The distribution of particle sizes for whole rock samples (≤200 mesh) was obtained by a laser diffraction analyzer (Horiba LA-950) with a measuring range of 0.02–2000 μm at the Beijing Center for Physical and Chemical Analysis, China. Particle-free water or particle-free solution saturated with a drug were used as dispersants. The pretreated sample was put into a water-filling tank forming a suspended solution by ultrasonic and mechanical dispersion. The suspended particle flow by a pump drive passing through the laser beam occurred with diffraction, which was recorded by a detector on the detection board. The final result was calculated and output was created by a computer with analytical precision better than 2%. Microscopic inspection for layer-specified samples was conducted for petrographic characters of OM and minerals from each layer by thin and polished sections. The curves of thermal changes for the whole rock and layer-specified samples were obtained by a thermogravimetry (TG)-differential scanning calorimetry (DSC) analysis at the Analytical Instrumentation Center of Peking University, China. The powder sample (≤200 mesh) was put into the platinum crucible, and then the crucible was put on the DSC-cp highest accuracy sample holder in the furnace. This was carried out in the temperature range of 20–800 °C with a temperature ramp of 10 °C min−1 using a nitrogen atmosphere. During the heating process of each run, the mass change and calorimetric effects were recorded. Then, the TG and DSC curves can be obtained.
Changes in mineral phases were conducted in pulverized samples (≤200 mesh) via X-ray diffractometry (XRD) using a D/MAX-2400 instrument at the Institute of Geology and Geophysics of the Chinese Academy of Sciences in Beijing, China. The natural oriented (N, suspension for air drying), ethylene glycol-saturated (EG at 60 °C for 8 h), and high temperature (T 150 °C, T 450 °C, T 500 °C, and T 550 °C for 2.5 h) sections were prepared from the suspension liquid of the samples. Each sample was pulverized to 200 mesh and pressed smoothly into a glass groove to obtain a pressed pellet, which generated a wide-angle curve after XRD (CuKα = 1.54184 Å). We identified each mineral at diffraction angles (2θ) ranging from 3 to 15° using characteristic peaks based on different crystal lattice spacings (d).
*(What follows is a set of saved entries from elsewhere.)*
(* ===== verification/Preserve.v ===== *)
(** * Every step of the kernel keeps the invariant *)

From S2P Require Import Prelude Queue Memory Mmu Kernel Process MessageQueue Semaphore System Invariant.
Import ListQueue.

Local Open Scope st_scope.

(** ** Weakest preconditions of the primitives, over lists *)

Section Wp.
Context {C : Config}.
Implicit Types (k : LK) (a : Z) (h : qid).

Lemma wp_proc a Q k : (forall p, procs k !! a = Some p -> Q p k) -> wp (proc a) Q k.
Proof. intros H. unfold wp, proc. destruct (procs k !! a); simpl; auto. Qed.

Lemma wp_upd_proc a f Q k :
  (forall p, procs k !! a = Some p -> Q tt (set_procs (<[a := f p]> (procs k)) k)) -> wp (upd_proc a f) Q k.
Proof. intros H. unfold upd_proc. apply wp_bind, wp_proc. intros p Hp. apply wp_modify. auto. Qed.

Lemma wp_process_at i Q k : (forall a, process_table k !! i = Some a -> Q a k) -> wp (process_at i) Q k.
Proof. intros H. unfold wp, process_at. destruct (process_table k !! i); simpl; auto. Qed.

Lemma wp_current Q k : (forall a, process_table k !! current_pid k = Some a -> Q a k) -> wp current Q k.
Proof. apply wp_process_at. Qed.

Lemma wp_msgq a Q k : (forall q, msgqs k !! a = Some q -> Q q k) -> wp (msgq a) Q k.
Proof. intros H. unfold wp, msgq. destruct (msgqs k !! a); simpl; auto. Qed.

Lemma wp_semaphore a Q k : (forall s, sems k !! a = Some s -> Q s k) -> wp (semaphore a) Q k.
Proof. intros H. unfold wp, semaphore. destruct (sems k !! a); simpl; auto. Qed.

Lemma wp_queue_add a h Q k :
  (forall l, queues k !! h = Some l -> ~ queued a (queues k) ->
     Q tt (set_queues (<[h := insert_prio (prio_of k) a l]> (queues k)) k)) -> wp (queue_add a h) Q k.
Proof.
  intros H. unfold wp, queue_add, lift_queue. cbn. unfold add. case_bool_decide; [done|].
  destruct (queues k !! h); cbn; auto.
Qed.

Lemma wp_queue_del a Q k :
  (queued a (queues k) -> Q tt (set_queues (remove a <$> queues k) k)) -> wp (queue_del a) Q k.
Proof. intros H. unfold wp, queue_del, lift_queue. cbn. unfold del. case_bool_decide; auto. Qed.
The relative percentages of minerals were calculated using the areas of the diffraction peaks.
Gas chromatography-mass spectrometry (GC-MS) and pyrolysis-gas chromatography (Py-GC) analyses were measured at the Department of Applied Geosciences and Geophysics of Montanuniversität Leoben (Austria). The saturated hydrocarbon fractions were analyzed on a gas chromatograph equipped with a 30 m DB-5MS fused silica capillary column (i.d. 0.25 mm; 0.25 μm film thickness) and coupled to a Finnigan MAT GCQ ion trap mass spectrometer [45,46,47]. The oven temperature was programmed from 70 °C to 300 °C at a rate of 4 °C min−1, followed by an isothermal period of 15 min. Helium was used as the carrier gas, and the sample was not split and was injected at 275 °C. The mass spectrometer was operated in the EI (electron impact) mode over a scan range from m/z 50 to m/z 650 (0.7 s total scan time). Data were processed with a Finnigan data system. Identification of individual compounds was accomplished based on retention time in the total ion current (TIC) chromatogram and a comparison of the mass spectra with published data. Py-GC analyses were carried out using the Quantum MSSV-2 Thermal Analysis System [48]. Thermally extracted (300 °C for 10 min) whole rock samples (≤200 mesh) were heated in a flow of helium, and products released over the temperature range 300–600 °C (40 K min−1) were focused using a cryogenic trap, and then analyzed using a 50 m × 0.32 mm BP-1 capillary column equipped with a flame ionization detector. The GC oven temperature ranged from 50 °C to 300 °C at 10 °C min−1. The major components were identified and quantified by external standardization using n-butane, including boiling ranges (C1, C2–5, C6–14, C15+) and individual compounds (n-alkenes, n-alkanes, alkylaromatic hydrocarbons, and alkylthiophenes).

3. Results

3.1. Bulk Parameter

The gray brown, black gray, and dark grey oil shales (Figure 3a) were developed in a semi-deep to deep lacustrine environment during the K2qn1 and K2n1-2 periods (Figure 2). The TOC content of oil shales varies between 5.13 and 24.51 wt.% (avg. 8.15 wt.%) (Figure 2a,b), whereas a low TOC content (0.64–4.94 wt.%, avg. 2.66 wt.%) is obtained from mudstones in the K2qn1 and K2n1-2 (Figure 2a,b). Overall low Tmax values (425–443 °C) were present in oil shales and mudstones (Figure 2a,b), indicating immaturity to low maturity around 0.5% vitrinite reflectance value. The production index (PI) values (0–0.19, avg. 0.03) are low in oil shales and mudstones of the K2qn1 and K2n1-2 (Figure 2a,b), due to low OM maturity. However, relatively high PI values of oil shale intervals were present in the lower K2qn1 and K2n1-2 (avg. 0.05) (Figure 2a,b), reflecting a higher hydrocarbon potential for oil shales. In addition, higher degradation ratios (D = PC/TOC, PC = Pyrolytic available carbon) occur in oil shale intervals (avg. 61.8%) compared with that of mudstones (avg. 41.8%) (Figure 2a,b), indicating an enhanced efficiency of hydrocarbon generation for oil shales.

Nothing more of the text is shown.